Marissa menjadi orang pertama yang memecah keheningan. "Raka, Nak!" serunya serak, berjalan mengejar anak semata wayangnya ke depan.

Baik Dita, Adit, Araa dan kedua orangnya ikut berjalan ke depan, mengikuti langkah Marissa untuk mengejar Raka.

Araa dan Dita kembali menangis melihat Marissa mengejar Raka dan begitu pula Mitha yang kali ini tak kuasa menahan tetesan air matanya.

"Raka, tolong dengerin Ibu dulu Nak," panggil Marissa terdengar begitu pilu. 

"Raka!" Panggil Marissa menghentikkan Raka dengan berdiri di depan anaknya itu yang tinggal melangkah turun melewati anak tangga.

Marissa mendekap Raka erat, kembali menangis, membasahi kaos putranya.

Sementara Raka hanya bisa bergeming, tak bersuara, tak membalas pelukan ibunya. Namun Marissa dapat merasakan tubuh anaknya itu menegang.

Raka tetap diam, ia bingung.
Ia merindukan ibunya dan benar-benar tidak tega melihat Marissa menangis seperti ini. Namun di sisi lain, Raka sungguh kecewa pada wanita yang sudah mengandungnya selama sembilan bulan ini, yang sudah menutupi kebenaran dari padanya.

Hati Raka tersayat melihat ibunya seperti ini. Ingin rasanya ia meraup Marissa, menenangkan ibunya, mengatakan kalau semuanya akan baik-baik saja.

Namun Raka tidak bisa, ia tidak mampu. Raka tak kuasa menjamin, Raka tak tahu kalau setelah ini, semuanya akan baik-baik saja, kalau hidup mereka akan berjalan seperti sedia kala, kalau pandangannya terhadap ibunya akan kembali seiring berjalannya waktu. Raka benar-benar tidak tahu.

Satu yang pasti bagi laki-laki itu adalah, kehadiran ibunya bukanlah sesuatu yang Raka harapkan saat ini.

Menegarkan hati, Raka menggerakkan tangannya untuk menarik cengkraman Marissa, melepaskan pelukan ibunya itu dari tubuhnya.

Tak bersuara, Raka berjalan lurus ke pakiran. Tak menoleh, meski raungan memanggil-manggil namanya terdengar dari belakang.

***

Raka mengambil sebatang rokok dari kotaknya. Membakar ujungnya lalu mulai menghisap candunya itu, menikmati rasa manis yang mengalir melalui filter.

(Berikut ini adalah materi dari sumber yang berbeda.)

Definition add_instance (w : modules) (i : module_instance_t) : positive * modules :=
  (next_object w, mk_modules (g_module_manager w) (<[next_object w := i]> (instances w)) (handles w)
                    (Pos.succ (next_object w)) (lams w) (dl w)).

Definition set_instance (w : modules) (p : positive) (i : module_instance_t) : modules :=
  mk_modules (g_module_manager w) (<[p := i]> (instances w)) (handles w) (next_object w) (lams w) (dl w).

Definition drop_instance (w : modules) (p : positive) : modules :=
  mk_modules (g_module_manager w) (delete p (instances w)) (handles w) (next_object w) (lams w) (dl w).

Definition add_handle (w : modules) (h : ak_module_handle_t) : positive * modules :=
  (next_object w, mk_modules (g_module_manager w) (instances w) (<[next_object w := h]> (handles w))
                    (Pos.succ (next_object w)) (lams w) (dl w)).

Definition drop_handle (w : modules) (p : positive) : modules :=
  mk_modules (g_module_manager w) (instances w) (delete p (handles w)) (next_object w) (lams w) (dl w).

Definition deref_instance (w : modules) (p : positive) : outcome module_instance_t :=
  match instances w !! p with
  | Some i => Ret i
  | None => Undef
  end.

Definition deref_handle (w : modules) (p : positive) : outcome ak_module_handle_t :=
  match handles w !! p with
  | Some h => Ret h
  | None => Undef
  end.

(** Calling through an address that is in no object is undefined. *)
Definition mapped {A} (f : Z) (d : loader) (r : A) : outcome A :=
  match dladdr f d with
  | None => Undef
  | Some _ => Ret r
  end.

Definition verify_function_in_module (fn_ptr : Z) (expected_path : cstr) (d : loader) : bool :=
  if fn_ptr =? 0 then false else
  match dladdr fn_ptr d with
  | Some (Some name) => map_cmp_str (chars name) (chars expected_path) =? 0
  | _ => false
  end.

Definition validate_module_ctx (ctx : Z) : bool :=
  if ctx =? 0 then false else
  if negb (Z.land ctx 7 =? 0) then false else true.

Definition get_or_create_manager (w : modules) : M (option module_manager_t * modules) :=
  match g_module_manager w with
  | Some m => mret (Some m, w)
  | None =>
      ok ← alloc_obj sizeof_module_manager_t;
      if negb ok then mret (None, w) else
      let m := map_init_generic 8 in
      mret (Some m, with_manager w m)
  end.

(** [if (instance->access_mutex) { destroy it; free it; }] *)
Definition free_mutex (access_mutex : bool) : M () :=
  if access_mutex then free_obj else mret ().

(** The instance before the mutex is made, with the bytes of its block. *)
Definition create_module_instance (options : ak_module_load_options_t) (error : error_ptr) (w : modules)
    : M (option positive * error_ptr * modules) :=
  let fail m w := mret (None, set_error error (Text m), w) in
  match module_path options with
  | None => fail "Invalid module load options"%str w
  | Some module_path =>
      let '(h, d) := dlopen module_path (dl w) in
      if h =? 0 then
        match error with
        | None => mret (None, error, with_dl w d)
        | Some _ =>
            let '(m, d) := dlerror d in
            mret (None, set_error error (if m =? 0 then Text "Failed to load module"%str else Foreign m), with_dl w d)
        end
      else
        let vt := mk_vtable (dlsym h "ak_module_version"%str d) (dlsym h "ak_module_init"%str d)
          (dlsym h "ak_module_deinit"%str d) (dlsym h "ak_module_info"%str d)
          (dlsym h "ak_module_get_function"%str d) (dlsym h "ak_module_get_function_signature"%str d) in
        if (ak_module_version vt =? 0) || (ak_module_init vt =? 0) || (ak_module_deinit vt =? 0) || (ak_module_info vt =? 0)
        then fail "Module missing required functions"%str (with_dl w (dlclose h d)) else
        '(version, d) ← lift (mapped (ak_module_version vt) d (call_version (ak_module_version vt) d));
        if negb (version =? AK24_MODULE_API_VERSION)
        then fail "Module API version mismatch"%str (with_dl w (dlclose h d)) else
        block ← alloc_bytes sizeof_module_instance_t;
        match block with
        | None => fail "Failed to allocate module instance"%str (with_dl w (dlclose h d))
        | Some block =>
            ok ← alloc_obj (zlen (chars module_path) + 1);
            if negb ok then
              _ ← free_obj; fail "Failed to allocate path string"%str (with_dl w (dlclose h d)) else
            if negb (verify_function_in_module (ak_module_version vt) module_path d) then
              (* [access_mutex] is what the block held *)
              let held := take 8 (drop (Z.to_nat offsetof_access_mutex) block) in
              if negb (forallb (λ b, b =? 0) held) then lift Undef else
              _ ← free_obj; _ ← free_obj; fail "Function pointer validation failed"%str (with_dl w (dlclose h d)) else
            ok ← (if o_thread_safe options then alloc_obj sizeof_mutex else mret true);
            if negb ok then
              _ ← free_obj; _ ← free_obj; fail "Failed to allocate mutex"%str (with_dl w (dlclose h d)) else
            let mutex := o_thread_safe options in
            '(result, ctx, init_error, d) ← lift (mapped (ak_module_init vt) d (call_init (ak_module_init vt) d));
            match result with
            | AK_MODULE_OK =>
                if negb (validate_module_ctx ctx) then
                  d ← lift (mapped (ak_module_deinit vt) d (call_deinit (ak_module_deinit vt) ctx d));
                  _ ← free_mutex mutex; _ ← free_obj; _ ← free_obj;
                  fail "Module context validation failed"%str (with_dl w (dlclose h d))
                else
                  let i := mk_instance h module_path ctx vt (o_unload_callback options) (o_unload_callback_ctx options)
                    mutex 0 MODULE_STATE_LOADED (o_thread_safe options) in
                  let '(p, w) := add_instance (with_dl w d) i in
                  mret (Some p, error, w)
            | _ =>
                _ ← free_mutex mutex; _ ← free_obj; _ ← free_obj;
                mret (None, set_error error (if init_error =? 0 then Text "Module init failed"%str else Foreign init_error),
                      with_dl w (dlclose h d))
            end
        end
  end.

(** [atomic_store(&state, MODULE_STATE_UNLOADING)] *)
Definition set_unloading (p : positive) (w : modules) : outcome modules :=
  i ← deref_instance w p;
  Ret (set_instance w p (mk_instance (dl_handle i) (path i) (module_ctx i) (vtable i) (unload_callback i) (unload_callback_ctx i)
                           (access_mutex i) (ref_count i) MODULE_STATE_UNLOADING (thread_safe i))).

(** One turn of [while (ref_count > 0)]. *)
Definition still_used (p : positive) (w : modules) : outcome bool :=
  i ← deref_instance w p;
  Ret (0 <? ref_count i).

(** The rest of [destroy_module_instance]. *)
Definition release_instance (p : positive) (w : modules) : M modules :=
  i ← lift (deref_instance w p);
  lams' ← lift (match unload_callback i with
                | Some _ => ak_lambda_invoke (lams w) (unload_callback i) (unload_callback_ctx i)
                | None => Ret (lams w)
                end);
  let w := with_lams w lams' in
  d ← lift (if negb (ak_module_deinit (vtable i) =? 0) && negb (module_ctx i =? 0)
            then mapped (ak_module_deinit (vtable i)) (dl w) (call_deinit (ak_module_deinit (vtable i)) (module_ctx i) (dl w))
            else Ret (dl w));
  let d := if negb (dl_handle i =? 0) then dlclose (dl_handle i) d else d in
  _ ← free_mutex (access_mutex i);
  _ ← free_obj;
  _ ← free_obj;
  mret (drop_instance (with_dl w d) p).

(** When nothing else runs, the wait for a count that is not zero never ends. *)
Definition destroy_module_instance (instance : option positive) (w : modules) : M modules :=
  match instance with
  | None => mret w
  | Some p =>
      w ← lift (set_unloading p w);
      used ← lift (still_used p w);
      if used : bool then lift Hang else release_instance p w
  end.

(** The loop takes a key, and then the value of it.  The call is never made. *)
Definition destroy_manager (mgr : option module_manager_t) (w : modules) : M modules :=
  match mgr with
  | None => mret w
  | Some m =>
      w ← loopM (S (S (Z.to_nat (nnodes m)))) (λ '(iter, w),
            '(key, iter) ← lift (map_next_ m iter);
            match key with
            | None => mret (inr w)
            | Some key =>
                inst ← lift (map_get_ m key);
                w ← destroy_module_instance inst w;
                mret (inl (iter, w))
            end) (map_iter_, w);
      _ ← map_deinit_ m;
      _ ← free_obj;
      mret w
  end.

(** The key of a null path is not read as long as the registry has no buckets. *)
Definition find_loaded (m : module_manager_t) (path : option cstr) : outcome (option positive) :=
  match path with
  | Some path => map_get_ m path
  | None => if 0 <? nbuckets m then Undef else Ret None
  end.
(* ===== verification/Jit.v ===== *)
(** Compiling C at run time: [kernel/cjit/src/cjit.c].

    The compiler is libtcc.  What it answers to a call, and which messages it has, may
    depend on all the calls that were made before, so the state of the library is the
    list of those calls, and its answers are a function of it.  Units are shared by
    pointer and live in a store; the [TCCState] of a unit goes by the unit's address. *)

From stdpp Require Import gmap.
From S2P Require Import Prelude.
From Stdlib Require String.
Import Stdlib.Strings.String.StringSyntax.
#[local] Delimit Scope string_scope with str.

(** * The compiler *)

(** Strings are their characters; a null value is [None]. *)
Inductive tcc_call : Type :=
| Tcc_new
| Tcc_set_error_func
| Tcc_set_output_type
| Tcc_add_include_path (path : list Z)
| Tcc_add_library_path (path : list Z)
| Tcc_add_library (name : list Z)
| Tcc_define_symbol (name : list Z) (value : option (list Z))
| Tcc_compile_string (source : list Z)
| Tcc_add_file (path : list Z)
| Tcc_add_symbol (name : list Z) (ptr : Z)
| Tcc_relocate
| Tcc_get_symbol (name : list Z)
| Tcc_delete.

(** The answer to the last call of a list, and the messages it gave. *)
Class Tcc := {
  tcc_answer : list (positive * tcc_call) → Z;
  tcc_messages : list (positive * tcc_call) → list Z;
}.

(** * Data *)

Inductive ak_cjit_state_e : Type :=
| AK_CJIT_STATE_INIT
| AK_CJIT_STATE_COMPILED
| AK_CJIT_STATE_RELOCATED
| AK_CJIT_STATE_ERROR.

Inductive ak_cjit_error_e : Type :=
| AK_CJIT_OK
| AK_CJIT_ERROR_ALLOC
| AK_CJIT_ERROR_COMPILE
| AK_CJIT_ERROR_RELOCATE
| AK_CJIT_ERROR_SYMBOL_NOT_FOUND
| AK_CJIT_ERROR_INVALID_STATE
| AK_CJIT_ERROR_NOT_AVAILABLE.

#[export] Instance ak_cjit_state_eq_dec : EqDecision ak_cjit_state_e.
Proof. solve_decision. Defined.

(** Arrays of strings, any of which may be null. *)
Record ak_cjit_config_t := mk_cjit_config {
  include_paths : list (option (list Z));
  library_paths : list (option (list Z));
  libraries : list (option (list Z));
  defines : list (option (list Z));
}.

Record ak_cjit_unit_t := mk_unit {
  tcc : bool;
  unit_state : ak_cjit_state_e;
  error_fn : Z;
  error_ctx : Z;
}.

Definition sizeof_ak_cjit_unit_t : Z := 32.

(** The live units, the calls of the compiler and those of error functions: a function,
    its context and the message. *)
Record jit := mk_jit {
  units : gmap positive ak_cjit_unit_t;
  next_unit : positive;
  tcc_calls : list (positive * tcc_call);
  reports : list (Z * Z * Z);
}.

Section jit.
Context `{Allocator} `{Tcc}.

Definition deref_unit (w : jit) (p : positive) : outcome ak_cjit_unit_t :=
  match units w !! p with
  | Some u => Ret u
  | None => Undef
  end.

Definition set_unit (w : jit) (p : positive) (u : ak_cjit_unit_t) : jit :=
  mk_jit (<[p := u]> (units w)) (Pos.max (Pos.succ p) (next_unit w)) (tcc_calls w) (reports w).

Definition set_state (w : jit) (p : positive) (u : ak_cjit_unit_t) (st : ak_cjit_state_e) : jit :=
  set_unit w p (mk_unit (tcc u) st (error_fn u) (error_ctx u)).

Definition tcc_error_handler (u : ak_cjit_unit_t) (msg : Z) : list (Z * Z * Z) :=
  if negb (error_fn u =? 0) then [(error_fn u, error_ctx u, msg)] else [].

(** A call of the compiler on the state of a unit; the compiler has the handler of the
    unit when it has a state. *)
Definition ask (p : positive) (c : tcc_call) (w : jit) : outcome (Z * jit) :=
  u ← deref_unit w p;
  let calls := tcc_calls w ++ [(p, c)] in
  Ret (tcc_answer calls,
       mk_jit (units w) (next_unit w) calls
         (reports w ++ if tcc u then concat (tcc_error_handler u <$> tcc_messages calls) else [])).

Definition ak_cjit_available : bool := true.

Definition ak_cjit_backend_name : String.string := "tcc"%str.

Definition ak_cjit_config_default : ak_cjit_config_t := mk_cjit_config [] [] [] [].

(** [for (i...) if (paths[i]) call(paths[i])] *)
Fixpoint ask_all (p : positive) (c : list Z → tcc_call) (paths : list (option (list Z))) (w : jit) : outcome jit :=
  match paths with
  | [] => Ret w
  | Some path :: paths => '(_, w) ← ask p (c path) w; ask_all p c paths w
  | None :: paths => ask_all p c paths w
  end.

(** [strchr(s, c)], as an offset. *)
Fixpoint strchr (s : list Z) (c : Z) : option nat :=
  match s with
  | [] => None
  | x :: s => if x =? c then Some O else S <$> strchr s c
  end.

Definition define_one (p : positive) (def : list Z) (w : jit) : M jit :=
  match strchr def 0x3D with
  | Some name_len =>
      name ← alloc_obj (Z.of_nat name_len + 1);
      if negb name then mret w else
      '(_, w) ← lift (ask p (Tcc_define_symbol (take name_len def) (Some (drop (S name_len) def))) w);
      _ ← free_obj;
      mret w
  | None =>
      '(_, w) ← lift (ask p (Tcc_define_symbol def None) w);
      mret w
  end.

Fixpoint define_all (p : positive) (defs : list (option (list Z))) (w : jit) : M jit :=
  match defs with
  | [] => mret w
  | Some def :: defs => w ← define_one p def w; define_all p defs w
  | None :: defs => define_all p defs w
  end.

Definition ak_cjit_unit_new (config : option ak_cjit_config_t) (error_fn error_ctx : Z) (w : jit) : M (option positive * jit) :=
  ok ← alloc_obj sizeof_ak_cjit_unit_t;
  if negb ok then mret (None, w) else
  let p := next_unit w in
  let w := set_unit w p (mk_unit false AK_CJIT_STATE_INIT error_fn error_ctx) in
  '(tcc, w) ← lift (ask p Tcc_new w);
  if tcc =? 0 then
    _ ← free_obj;
    mret (None, mk_jit (delete p (units w)) (next_unit w) (tcc_calls w) (reports w))
  else
  let w := set_unit w p (mk_unit true AK_CJIT_STATE_INIT error_fn error_ctx) in
  '(_, w) ← lift (ask p Tcc_set_error_func w);
  '(_, w) ← lift (ask p Tcc_set_output_type w);
  match config with
  | None => mret (Some p, w)
  | Some config =>
      w ← lift (ask_all p Tcc_add_include_path (include_paths config) w);
      w ← lift (ask_all p Tcc_add_library_path (library_paths config) w);
      w ← lift (ask_all p Tcc_add_library (libraries config) w);
      w ← define_all p (defines config) w;
      mret (Some p, w)
  end.

Definition ak_cjit_unit_free (unit : option positive) (w : jit) : M jit :=
  match unit with
  | None => mret w
  | Some p =>
      u ← lift (deref_unit w p);
      w ← (if tcc u then '(_, w) ← lift (ask p Tcc_delete w); mret w else mret w);
      _ ← free_obj;
      mret (mk_jit (delete p (units w)) (next_unit w) (tcc_calls w) (reports w))
  end.

Definition ak_cjit_unit_state (unit : option positive) (w : jit) : outcome ak_cjit_state_e :=
  match unit with
  | None => Ret AK_CJIT_STATE_ERROR
  | Some p => u ← deref_unit w p; Ret (unit_state u)
  end.

(** The guard of the calls that add to a unit. *)
Definition closed (u : ak_cjit_unit_t) : bool :=
  bool_decide (unit_state u = AK_CJIT_STATE_RELOCATED) || bool_decide (unit_state u = AK_CJIT_STATE_ERROR).

(** [ak_cjit_add_source] and [ak_cjit_add_file]: [c] is the call, null if an argument is. *)
Definition add_code (unit : option positive) (c : option tcc_call) (w : jit) : outcome (ak_cjit_error_e * jit) :=
  match unit, c with
  | Some p, Some c =>
      u ← deref_unit w p;
      if closed u then Ret (AK_CJIT_ERROR_INVALID_STATE, w) else
      '(rc, w) ← ask p c w;
      if rc =? -1 then Ret (AK_CJIT_ERROR_COMPILE, set_state w p u AK_CJIT_STATE_ERROR)
      else Ret (AK_CJIT_OK, set_state w p u AK_CJIT_STATE_COMPILED)
  | _, _ => Ret (AK_CJIT_ERROR_INVALID_STATE, w)
  end.

(** [filename] is not used. *)
Definition ak_cjit_add_source (unit : option positive) (source filename : option (list Z)) (w : jit)
    : outcome (ak_cjit_error_e * jit) := add_code unit (Tcc_compile_string <$> source) w.

Definition ak_cjit_add_file (unit : option positive) (filepath : option (list Z)) (w : jit)
    : outcome (ak_cjit_error_e * jit) := add_code unit (Tcc_add_file <$> filepath) w.
(* ===== verification/Runtime.v ===== *)
(** The runtime directory and the lock file of a program: [kernel/src/runtime.c], and
    the clean-up of [kernel/src/kernel.c].

    The files are those of the system: what it answers to [mkdir], [fopen], [kill] and
    so on are calls on its state.  This is the code as it is compiled for Linux and
    macOS.  A string is the list of its characters.  What the code prints is not
    modelled, but for which message it leaves the process with. *)

From Stdlib Require String.
From stdpp Require Import relations.
From S2P Require Import Prelude Buffer Maps Interns Filepath.
Import Stdlib.Strings.String.StringSyntax.
#[local] Delimit Scope string_scope with str.

(** * The system *)

(** [os_read]: the bytes of a file, if it can be opened.  [os_create] opens a file for
    writing, which empties it; [os_print] writes to it and closes it.  [os_kill] is
    [kill(pid, 0)] with its [errno]. *)
Class OS := {
  os : Type;
  os_mkdir : list Z → os → Z * os;
  os_errno : os → Z;
  os_read : list Z → os → option (list Z);
  os_create : list Z → os → bool * os;
  os_print : list Z → list Z → os → os;
  os_remove : list Z → os → os;
  os_kill : Z → os → Z * Z;
  os_getpid : os → Z;
}.

Definition ESRCH : Z := 3.
Definition EEXIST : Z := 17.

(** The messages that [exit(1)] follows. *)
Inductive exit_reason : Type :=
| Empty_id
| No_data_dir
| No_memory
| No_runtime_dir
| Cannot_make_dir
| No_lock_path
| Already_running (pid : Z)
| Cannot_lock.

(** * Text *)

(** Lower-case hexadecimal, as [%016llx]. *)
Definition hex_digit (d : Z) : Z := if d <? 10 then 0x30 + d else 0x57 + d.

Definition hex16 (h : Z) : list Z := (λ i, hex_digit (h / 16 ^ (15 - i) mod 16)) <$> seqZ 0 16.

(** Decimal, as [%ld]; 20 digits are enough for 64 bits. *)
Fixpoint digits (fuel : nat) (n : Z) (acc : list Z) : list Z :=
  match fuel with
  | O => acc
  | S fuel => if n <? 10 then 0x30 + n :: acc else digits fuel (n / 10) (0x30 + n mod 10 :: acc)
  end.

Definition decimal (n : Z) : list Z := if n <? 0 then 0x2D :: digits 20 (- n) [] else digits 20 n [].

Definition NEWLINE : Z := 0x0A.

(** [fgets]: at most [n - 1] bytes, up to and with a newline; and what is left. *)
Fixpoint line_of (n : nat) (file : list Z) : list Z :=
  match n, file with
  | S n, c :: file => if c =? NEWLINE then [c] else c :: line_of n file
  | _, _ => []
  end.

Definition fgets (n : Z) (file : list Z) : option (list Z * list Z) :=
  match file with
  | [] => None
  | _ => let line := line_of (Z.to_nat (n - 1)) file in Some (line, drop (length line) file)
  end.

Definition is_space (c : Z) : bool := (c =? 0x20) || ((9 <=? c) && (c <=? 13)).
Definition is_digit (c : Z) : bool := (0x30 <=? c) && (c <=? 0x39).

Fixpoint skip_spaces (s : list Z) : list Z :=
  match s with
  | c :: rest => if is_space c then skip_spaces rest else s
  | [] => []
  end.

Fixpoint value_of (s : list Z) (acc : Z) : Z :=
  match s with
  | c :: s => if is_digit c then value_of s (acc * 10 + (c - 0x30)) else acc
  | [] => acc
  end.

(** [atol], undefined for what a [long] cannot hold. *)
Definition atol (s : list Z) : outcome Z :=
  let s := skip_spaces s in
  let n := match s with
           | c :: rest => if c =? 0x2D then - value_of rest 0 else if c =? 0x2B then value_of rest 0 else value_of s 0
           | [] => 0
           end in
  if (- 2 ^ 63 <=? n) && (n <? 2 ^ 63) then Ret n else Undef.

(** * The runtime directory *)

Section runtime.
Context `{Allocator} `{OS} (p : platform) (g : filepath_state_t) (env : environment).

(** The constants are those of [intern.c]. *)
Definition hash_string (str : list Z) : outcome Z :=
  loop (S (length str)) (λ '(hash, i),
    if i <? zlen str then
      c ← rd str i;
      Ret (inl (u64 (Z.lxor hash c * FNV_PRIME), i + 1))
    else Ret (inr hash)) (FNV_OFFSET_BASIS, 0).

Hanya dalam sekejap ketenangan semu itu menguasai dirinya.

Sekejap. Benar-benar sekejap, karena begitu menyadari dimana keberadaannya sekarang, Raka kembali teringat alasan yang membawa kedua kakinya ke tempat ini.

Dari rooftop sebuah apartemen di daerah Jatinangor, Raka merenungkan kembali nasibnya.

Lelaki itu mendecak menertawakan seraya kembali menghisap rokoknya.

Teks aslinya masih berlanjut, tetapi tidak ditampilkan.